Disons-le tout net, c’est l’ensemble que nous contestons. Non, la croissance actuelle ne vient pas buter sur des contraintes d’offre tant en matière de travail que de capital. Diagnostic étonnant, alors qu'au contraire la faible croissance de la décennie précédente s'explique essentiellement par la faiblesse de la demande et la mise en oeuvre d'une politique budgétaire restrictive. Non, les difficultés de recrutement que prétendent avoir les entreprises françaises, alors que le chômage reste massif, n’indiquent pas que l’inflation serait au coin de la rue et qu’on se rapprocherait du “ taux de chômage d’équilibre ”, notion dont nous montrerons qu’elle est dépourvue de pertinence opérationnelle. Contrairement à ce qu’affirme Pisani-Ferry, aucune étude basée sur des données effectives n'a réussi démontrer que les baisses de cotisation sociales ont été un facteur de création d’emplois et nous ne sommes pas enfermés dans le choix mortifère entre hausse des salaires et création d’emplois. C'est au contraire l'augmentation du pouvoir d'achat des salaires qui est une des causes de la reprise actuelle. Non, il ne faut pas revenir sur les 35 heures, même si leur mise en place concrète a été profondément pervertie, et cette mesure doit être appliquée aux petites entreprises. Bien plus, la réduction du temps de travail doit continuer à être un axe majeur de la politique économique et sociale.

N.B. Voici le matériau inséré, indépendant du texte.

(* ===== verification/Access.v ===== *)
(** Reading and closing files of a mounted file system (fs/fs.c and
    fs/minix_fs.c), whatever blocks are cached.

    [same_client] is what the operations promise to the other users of the
    heap: their blocks and the bytes in them are as before. *)

From S2P Require Import Prelude Mem Lib DList Page Kmalloc Heap Buffer Task Minix File Namei Mount Open.
Local Open Scope Z_scope.

Section Access.
Context {A F : Type} {HO : HeapOps A} {H : BlockHeap A} {H0 : FlashDevice F}.
Variables (bh_head : Z) (stale_inode : Z -> inode).
Variables (sb bd si : Z) (b : minix_sb_info).
Implicit Types (s : fsys A F) (v : fview) (fuel : nat) (p q : Z) (i : inode).
Abbreviation fs_ok := (fs_ok bh_head sb bd si b).

(** ** The blocks of the other users *)

Definition same_client v v' : Prop :=
  forall a n, (vL v' !! a = Some n /\ a ∉ own sb v') <-> (vL v !! a = Some n /\ a ∉ own sb v).

Lemma same_client_refl v : same_client v v.
Proof. done. Qed.

Lemma same_client_trans v v1 v2 : same_client v v1 -> same_client v1 v2 -> same_client v v2.
Proof. intros H1 H2 a n. etransitivity; [apply H2|apply H1]. Qed.

Lemma scratch_client v v' x : same_client v v' -> scratch sb v x -> scratch sb v' x.
Proof.
  intros Hc [Hx|(a & n & Ha & Ho & Hx)]; [by left|]. right. exists a, n.
  destruct (proj2 (Hc a n) (conj Ha Ho)). done.
Qed.

Lemma scratch_storable v x : scratch sb v x -> storable (vL v) x.
Proof. intros [Hx|(a & n & Ha & _ & Hx)]; [by left|right; by exists a, n]. Qed.

Lemma fext_client_same k s v s' v' : fext sb k s v s' v' -> same_client v v'.
Proof.
  intros Hx a n. split; intros [Ha Ho].
  - apply (fx_new Hx) in Ha as [Ha|Ha]; [done|]. split; [done|]. intros Hi. apply Ho.
    eapply (own_grow sb v); [..|exact Hi]; apply Hx.
  - split; [by apply (lookup_weaken (vL v)), Hx|]. intros [Hi|Hi]%(fx_own Hx); [done|congruence].
Qed.

(** The changes of a read: buffers come and go. *)
Record reads s v s' v' : Prop := {
  rd_state : s' = set_fc (fc s') s;
  rd_chip : chip (fc s') = chip (fc s);
  rd_ps : vps v' = vps v;
  rd_client : same_client v v' }.

Lemma reads_refl s v : reads s v s v.
Proof. split; try done. by destruct s. Qed.

Lemma reads_trans s v s1 v1 s2 v2 : reads s v s1 v1 -> reads s1 v1 s2 v2 -> reads s v s2 v2.
Proof.
  intros [A1 A2 A3 A4] [B1 B2 B3 B4]. split; [|congruence|congruence|by eapply same_client_trans].
  rewrite B1 at 1. rewrite A1. done.
Qed.

Lemma own_mid L bl1 q c bl2 ps :
  own sb {| vL := L; vbl := bl1 ++ (q, c) :: bl2; vps := ps |} ≡ₚ q :: data c :: own sb {| vL := L; vbl := bl1 ++ bl2; vps := ps |}.
Proof. unfold own. cbn [vbl vps]. rewrite blocks_mid. done. Qed.

(** Giving a buffer back. *)
Lemma fbrelse_part s v q c fuel :
  head_static (A := A) bh_head -> fs_ok s v -> (q, c) ∈ vbl v -> (0 < fuel)%nat ->
  exists s' v', fbrelse fuel q s = Some s' /\ fs_ok s' v' /\ reads s v s' v' /\
    (forall n, room (cheap (fc s)) n -> room (cheap (fc s')) n) /\
    (forall x, scratch sb v x -> ldb (fmem s') x = ldb (fmem s) x).
Proof.
  intros Hst Hf Hin Hfu. pose proof Hf as [Hck Hcoh Hsup Hinf Hnd Hino Hblk (ns & Hsb & Hns) Hsep].
  apply list_elem_of_split in Hin as (bl1 & bl2 & Ebl). destruct v as [L bl ps]. cbn [vL vbl vps] in *. subst bl.
  pose proof Hcoh as Hcoh'. apply Forall_mid in Hcoh' as [((Hu & Hbi) & _) Hcoh2]. cbn [snd] in *.
  assert (Hclean : b_state c <> BH_Dirty) by (rewrite Hu; done).
  destruct (brelse_spec bh_head (fc s) L bl1 q c bl2 Hck ltac:(done))
    as (s2 & n & E & Hn & Hck2 & Hr & Eb & _ & Hk & Hl & Hch). specialize (Hch Hclean). rewrite (Hn Hclean) in E.
  set (v2 := {| vL := delete q (delete (data c) L); vbl := bl1 ++ bl2; vps := ps |}).
  pose proof (own_mid L bl1 q c bl2 ps) as Hperm. change (own sb {| vL := L; vbl := bl1 ++ bl2; vps := ps |}) with (own sb v2) in Hperm.
  assert (Hsep2 := Hsep). rewrite Hperm in Hsep2. apply NoDup_cons in Hsep2 as [Hq Hsep2]. apply NoDup_cons in Hsep2 as [Hd Hsep2].
  assert (Hqd : q <> data c) by (intros E'; apply Hq; rewrite E'; by left).
  assert (Hq2 : q ∉ own sb v2) by (intros Hi; apply Hq; by right).
  assert (Hdel : forall a, a ∈ own sb v2 -> vL v2 !! a = L !! a).
  { intros a Ha. cbn [vL v2]. assert (a <> q) by (intros E'; by rewrite E' in Ha).
    assert (a <> data c) by (intros E'; by rewrite E' in Ha). by rewrite !lookup_delete_ne by congruence. }
  assert (Hscr : forall x, storable (vL v2) x -> ldb (cmem s2) x = ldb (fmem s) x) by (intros x Hx; by apply Hk).
  exists (set_fc s2 s), v2. unfold fbrelse. rewrite (E fuel Hfu), bind_Some. split; [done|].
  assert (Hown : forall a n, vL v2 !! a = Some n /\ a ∉ own sb v2 <-> L !! a = Some n /\ a ∉ own sb {| vL := L; vbl := bl1 ++ (q, c) :: bl2; vps := ps |}).
  { intros a m. rewrite Hperm, !not_elem_of_cons. cbn [vL v2]. rewrite !lookup_delete_Some. split; intros; split_and!; intuition congruence. }
  split_and!.
  - split; cbn [vL vbl vps v2 fc set_fc supers sbis inodes]; try done.
    + apply Forall_forall. intros pb Hpb. rewrite Forall_forall in Hcoh2. destruct (Hcoh2 _ Hpb) as [H1 H2]. split; [done|].
      intros j Hj. change (fmem (set_fc s2 s)) with (cmem s2). rewrite Hch, <- H2 by done. apply Hscr. right.
      pose proof (ck_bufs _ _ _ _ Hck2) as Hb. rewrite Forall_forall in Hb. destruct (Hb _ Hpb) as (_ & _ & m & Hm & Hm2).
      exists (data pb.2), m. split; [done|lia].
    + apply (dlist_frame (lists (fc s))); [done|]. intros x Hx. apply Hl. intros Hi.
      apply (nodes_apart bh_head stale_inode sb bd si b NULL s _ x Hst Hf Hx). cbn [vbl]. unfold lrus in *. rewrite map_app in *. cbn [map fst] in *.
      rewrite ?elem_of_cons, ?elem_of_app in *. rewrite ?elem_of_cons. tauto.
    + apply (Forall_impl _ _ _ Hino). intros p (i & H1 & H2 & H3). exists i. by rewrite Hch.
    + rewrite Forall_forall in Hblk |- *. intros p Hp. destruct (Hblk p Hp) as (m & Hm & Hm2). exists m.
      change (delete q (delete (data c) L)) with (vL v2). rewrite Hdel; [done|]. unfold own. rewrite !elem_of_app. right; left. by apply list_elem_of_fmap_2.
    + exists ns. change (delete q (delete (data c) L)) with (vL v2). rewrite Hdel; [done|].
      unfold own. rewrite !elem_of_app, list_elem_of_singleton. by right; right.
  - split; [done|exact Hch|done|exact Hown].
  - exact Hr.
  - intros x Hx. apply Hscr. apply scratch_storable. eapply scratch_client; [|exact Hx]. exact Hown.
Qed.

(** ** Reading *)

(** One piece of a read: the block from the cache or the device, the copy, the
    buffer given back. *)
Lemma read_piece s v blk buf nr chars n fuel :
  head_static (A := A) bh_head -> fs_ok s v -> block_in blk -> room (cheap (fc s)) (4 + n) ->
  0 <= nr -> 0 < chars -> nr + chars <= 1024 -> (0 < fuel)%nat -> (forall x, buf <= x < buf + chars -> scratch sb v x) ->
  exists q s1 d s' v', fget_blk bh_head bd blk s = Some (q, s1) /\ q <> NULL /\ bh_data s1 q = Some d /\
    fbrelse fuel q (set_fmem (copy_bytes buf (nr + d) chars (fmem s1)) s1) = Some s' /\
    fs_ok s' v' /\ reads s v s' v' /\ room (cheap (fc s')) n /\
    (forall j, 0 <= j < chars -> ldb (fmem s') (buf + j) = fl_data (chip (fc s)) (blk * 1024 + nr + j)) /\
    (forall x, scratch sb v x -> x < buf \/ buf + chars <= x -> ldb (fmem s') x = ldb (fmem s) x).
Proof.
  intros Hst Hf Hin Hr Hnr Hch Hle Hfu Hbuf.
  destruct (fget_blk_part bh_head stale_inode sb bd si b NULL s v blk n Hst Hf Hin Hr)
    as (q & d & s1 & v1 & E & Hf1 & Hx1 & Ep1 & Ei1 & Hr1 & (c & Hc & _ & Ed) & Hd & Hh).
  pose proof (fext_client_same _ _ _ _ _ Hx1) as Hcl.
  pose proof (ck_bufs _ _ _ _ (fp_cache Hf1)) as Hb. rewrite Forall_forall in Hb.
  destruct (Hb _ Hc) as (_ & (nq & Lq & _) & nd & Ld & Hnd). cbn [fst snd] in *. rewrite Ed in Ld.
  pose proof (ck_heap _ _ _ _ (fp_cache Hf1)) as Ho1.
  assert (Hdo : d ∈ own sb v1).
  { unfold own, blocks. rewrite !elem_of_app. left; right. rewrite <- Ed. by apply (list_elem_of_fmap_2 (fun pb => data pb.2) _ (q, c)). }
  assert (Hbuf1 : forall x, buf <= x < buf + chars -> scratch sb v1 x) by (intros x Hx; eapply scratch_client; [done|by apply Hbuf]).
  assert (Hdis : buf + chars <= nr + d \/ nr + d + chars <= buf).
  { destruct (decide (buf + chars <= nr + d)) as [|N1]; [by left|].
    destruct (decide (nr + d + chars <= buf)) as [|N2]; [by right|]. exfalso. set (x := Z.max buf (nr + d)).
    eapply (own_bytes bh_head sb bd si b NULL s1 v1 d nd x); [done|done|done|lia|]. apply Hbuf1. lia. }
  pose proof (copy_bytes_spec buf (nr + d) chars (fmem s1) Hdis) as Hcp.
  destruct (set_fmem_part bh_head sb bd si b NULL s1 v1 (copy_bytes buf (nr + d) chars (fmem s1)) Hf1) as (Hf2 & Em & Hr2).
  { intros x. rewrite Hcp. destruct (Z.leb_spec buf x), (Z.ltb_spec x (buf + chars)); [left; apply Hbuf1; lia|by right..]. }
  destruct (fbrelse_part _ v1 q c fuel Hst Hf2 Hc Hfu) as (s' & v' & E' & Hf' & Hrd & Hr' & Hk').
  exists q, s1, d, s', v'. split_and!; try done.
  - pose proof (owns_range _ _ q nq Ho1 Lq). unfold NULL. lia.
  - destruct Hrd as [R1 R2 R3 R4]. split.
    + rewrite R1 at 1. cbn [set_fmem set_fc]. rewrite (fx_state Hx1). cbn. by rewrite Ei1.
    + rewrite R2. apply (fx_chip Hx1).
    + by rewrite R3.
    + by apply (same_client_trans v v1).
  - by apply Hr', Hr2.
  - intros j Hj. rewrite Hk' by (apply Hbuf1; lia). rewrite Em, Hcp.
    destruct (Z.leb_spec buf (buf + j)); [|lia]. destruct (Z.ltb_spec (buf + j) (buf + chars)); [|lia]. cbn [andb].
    replace (nr + d + (buf + j - buf)) with (d + (nr + j)) by lia. rewrite (Hh (nr + j)) by lia. f_equal. lia.
  - intros x Hx Hout. rewrite Hk' by (by eapply scratch_client). rewrite Em, Hcp.
    destruct (Z.leb_spec buf x), (Z.ltb_spec x (buf + chars)); try lia; cbn [andb]; apply (fx_bytes Hx1); by apply scratch_storable.
Qed.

En fait, il y a un choix implicite dans le rapport Pisani-Ferry, celui de ne pas remettre en cause la part des profits dans la richesse produite. Pour Pisani-Ferry, le partage de la valeur ajoutée entre salaires et profits tel qu'il résulte des rapports de force des dernières décennies est intouchable. Vingt années de développement de la précarité, de montée du chômage ont permis au patronat de s'accaparer la quasi-totalité des gains de productivité et de déplacer fortement le curseur en faveur des profits dans le partage de la valeur ajoutée. Toutes les solutions qu'il propose visent en réalité, nous le montrerons, à permettre qu’une éventuelle baisse durable du chômage ne menace pas cet “ acquis ” de 15 ans de désinflation compétitive au service des profits de entreprises et surtout des rentiers.

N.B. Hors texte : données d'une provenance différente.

(** Loading the words of a frame. *)
Lemma kernel_exit_words el r m l x30 x21 x22 x23 : length l = 30%nat ->
  (forall i x, (l ++ [x30; x21; x22; x23]) !! i = Some x -> ld64 m (SP r + 8 * Z.of_nat i) = x) ->
  kernel_exit el r m = {| gpr := l ++ [x30]; SP := SP r + FRAME_SZ; SP_EL0 := if el =? 0 then x21 else SP_EL0 r; ELR_EL1 := x22; SPSR := x23 |}.
Proof.
  intros Hl Hw. unfold kernel_exit.
  assert (Hi : forall k x, [x30; x21; x22; x23] !! k = Some x -> ld64 m (SP r + 8 * Z.of_nat (30 + k)) = x).
  { intros k x Hk. apply Hw. rewrite lookup_app_r by lia. by replace (30 + k - length l)%nat with k by lia. }
  pose proof (Hi 0%nat x30 eq_refl) as W0. pose proof (Hi 1%nat x21 eq_refl) as W1. pose proof (Hi 2%nat x22 eq_refl) as W2. pose proof (Hi 3%nat x23 eq_refl) as W3.
  change (16 * 15) with 240. change (16 * 16) with 256. 
  change (8 * Z.of_nat (30 + 0)) with 240 in W0. change (8 * Z.of_nat (30 + 1)) with 248 in W1.
  change (8 * Z.of_nat (30 + 2)) with 256 in W2. change (8 * Z.of_nat (30 + 3)) with 264 in W3.
  replace (SP r + 240 + 8) with (SP r + 248) by lia. replace (SP r + 256 + 8) with (SP r + 264) by lia.
  rewrite W0, W1, W2, W3. f_equal. f_equal. apply list_eq_same_length with (n := 30%nat); [done|by rewrite length_map, length_seq|].
  intros i x y Hlt Hx Hy. rewrite list_lookup_fmap, lookup_seq_lt in Hx by done. injection Hx as <-.
  cbn [Nat.add]. apply Hw. by rewrite lookup_app_l by lia.
Qed.

Lemma frame_words_split el r : length (gpr r) = 31%nat ->
  exists x30, gpr r = take 30 (gpr r) ++ [x30] /\
    frame_words el r = take 30 (gpr r) ++ [x30; if el =? 0 then SP_EL0 r else SP r; ELR_EL1 r; SPSR r].
Proof.
  intros Hl. destruct (lookup_lt_is_Some_2 (gpr r) 30) as [x Hx]; [lia|]. exists x.
  assert (E : gpr r = take 30 (gpr r) ++ [x]).
  { rewrite <- (take_drop_middle (gpr r) 30 x Hx) at 1. by rewrite (drop_ge (gpr r)) by lia. }
  split; [exact E|]. unfold frame_words. rewrite E at 1. by rewrite <- app_assoc.
Qed.

Lemma frame_words_ok el r : regs_ok r -> Forall word (frame_words el r).
Proof.
  intros [[_ Hg] (H1 & H2 & H3) Hsp]. unfold frame_words. apply Forall_app. split; [done|].
  change FRAME_SZ with 272 in Hsp. change (2 ^ 64) with 18446744073709551616 in Hsp.
  apply Forall_cons. split; [destruct (el =? 0); [done|unfold word; lia]|].
  apply Forall_cons. split; [done|]. apply Forall_cons. split; [done|]. by apply Forall_nil.
Qed.

Lemma length_frame_words el r : length (gpr r) = 31%nat -> length (frame_words el r) = 34%nat.
Proof. intros Hl. unfold frame_words. rewrite length_app, Hl. done. Qed.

Ces solutions ne brillent d'ailleurs pas par leur originalité. Avancées par moult auteurs libéraux, on y trouve pêle-mêle la nécessité pour la France de maintenir sa compétitivité fiscale aussi bien en ce qui concerne le capital que le travail très qualifié (les baisses d’impôt pour les hauts revenus ont de beaux jours devant elles), celle de rendre le marché du travail plus “ liquide ” (la domination de la finance s’exerce aussi dans le vocabulaire), de modifier les règles de calcul des pensions et enfin de mettre en œuvre un crédit d’impôt.

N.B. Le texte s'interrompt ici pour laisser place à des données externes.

(** From [s] to [s'] a process was made on the page [p], which will run the
    program: it is on the ring, in front of the initial task; its memory holds
    the program; the other tasks, the bytes of guarded pages and of the blocks of
    others, and the device are as before. *)
Record process_made cl P s cur rest t v s' v' P' (p mm root size : Z) (prog : Z -> Z) : Prop := {
  pm_ring : exists l1 l2, rest = l1 ++ l2 /\ hd cur l2 = init_task (ks s) /\ fs_system cl P' s' cur (l1 ++ p :: l2) t v';
  pm_guard : p ∈ P' /\ (forall q, q ∈ P -> q ∈ P') /\ space_in P' (kram (ks s')) root;
  pm_task : exists tp, tasks (ks s') = <[p := tp]> (tasks (ks s)) /\ state tp = TASK_RUNNING /\ t_mm tp = mm /\
    x20 (context tp) = root /\ pc (context tp) = ret_from_fork /\ frames (ks s') !! sp (context tp) = Some user_frame;
  pm_page : (exists k, p = page_va k) /\ p ∉ cur :: rest;
  pm_program : program_at (kram (ks s')) root size prog /\ pgd (load_mm (kram (ks s')) mm) = root;
  pm_apart : forall a x, 0 <= a -> user_byte (kram (ks s')) root a = Some x -> ~ guard_byte P x;
  pm_frames : forall a, a <> p + 4096 - sizeof_pt_regs -> frames (ks s') !! a = frames (ks s) !! a;
  pm_chip : chip (fc (fs s')) = chip (fc (fs s));
  pm_others : forall y, client sb P v y -> ldb (kram (ks s')) y = ldb (kram (ks s)) y;
  pm_blocks : forall a n, (vL v' !! a = Some n /\ a ∉ own sb v') <-> ((vL v !! a = Some n /\ a ∉ own sb v) \/ (a = mm /\ n = 512)) }.

(** The free blocks of 512 bytes stay clean unless the program was read into one. *)
Definition stays_clean (size : Z) : bool := negb ((256 <? size) && (size <=? 512)).

(** The blocks of others when the buffer [a] is given back and [mm] taken. *)
Lemma blocks_after (L L3 : gmap Z Z) (o o3 : list Z) a m mm :
  L !! a = None -> L3 !! mm = None -> mm ∉ o3 ->
  (forall c n, (L3 !! c = Some n /\ c ∉ o3) <-> (<[a := m]> L !! c = Some n /\ c ∉ o)) ->
  forall c n, (<[mm := 512]> (delete a L3) !! c = Some n /\ c ∉ o3) <-> ((L !! c = Some n /\ c ∉ o) \/ (c = mm /\ n = 512)).
Proof.
  intros Ha Hmm Hmo Hcl c n. rewrite lookup_insert_Some, lookup_delete_Some. split.
  - intros [[[<- <-]|(_ & Hca & Hc)] Hco]; [by right|left]. destruct (proj1 (Hcl c n) (conj Hc Hco)) as [Hc' Hco'].
    by rewrite lookup_insert_ne in Hc'.
  - intros [[Hc Hco]|[-> ->]]; [|split; [by left|done]]. assert (a <> c) by congruence.
    destruct (proj2 (Hcl c n)) as [Hc3 Hco3]; [by rewrite lookup_insert_ne|]. split; [right|done]. split; [congruence|done].
Qed.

Cette dernière mesure qui a été appliquée par le gouvernement sous le vocable de “ prime pour l’emploi ” - miracle de la rhétorique jospinienne –, présuppose que le retour à l’emploi doit se faire sous la forme de temps partiel, vise à reporter sur la collectivité ce qui ressort de la responsabilité des entreprises - payer des salaires -, et constitue une remise en cause larvée du SMIC par ailleurs sérieusement bousculé ces dernières années. C'est beaucoup, pour une mesure que certains s'acharnent à présenter comme étant de gauche. Sa mise en place s'est faite dans un climat où le débat public a été remplacé par les admonestations de ses partisans. Ainsi, Olivier Blanchard (Libération, 08/01) tance les opposants qui ne peuvent être que des “ ignorants ”. Pour Michel Rocard, ils font preuve d’une “ effarante stupidité ” (Le Monde, 12/01). Tout cela est loin de l’exigence de Pisani-Ferry qui demandait “ un débat ouvert, tourné vers l’avenir, respectueux des points de vue ” (Le Monde 16/12). 

Cette note essaiera de respecter la demande de Pisani-Ferry en prenant le débat au sérieux. Nous partirons donc d'un diagnostic sur la situation économique. Puis nous analyserons les mesures préconisées par Pisani-Ferry et nous donnerons quelques pistes pour une politique économique et sociale alternative. Notre objectif est de montrer que derrière des débats techniques, que certains se plaisent à embrouiller, se cachent des enjeux politiques majeurs qui renvoient à une vision de la société, à la place du salariat en son sein et à la nature des liens sociaux à construire. Cette note, qui a été rédigée par un collectif de chercheurs et de syndicalistes dans une approche pluraliste, vise à éclairer ces enjeux.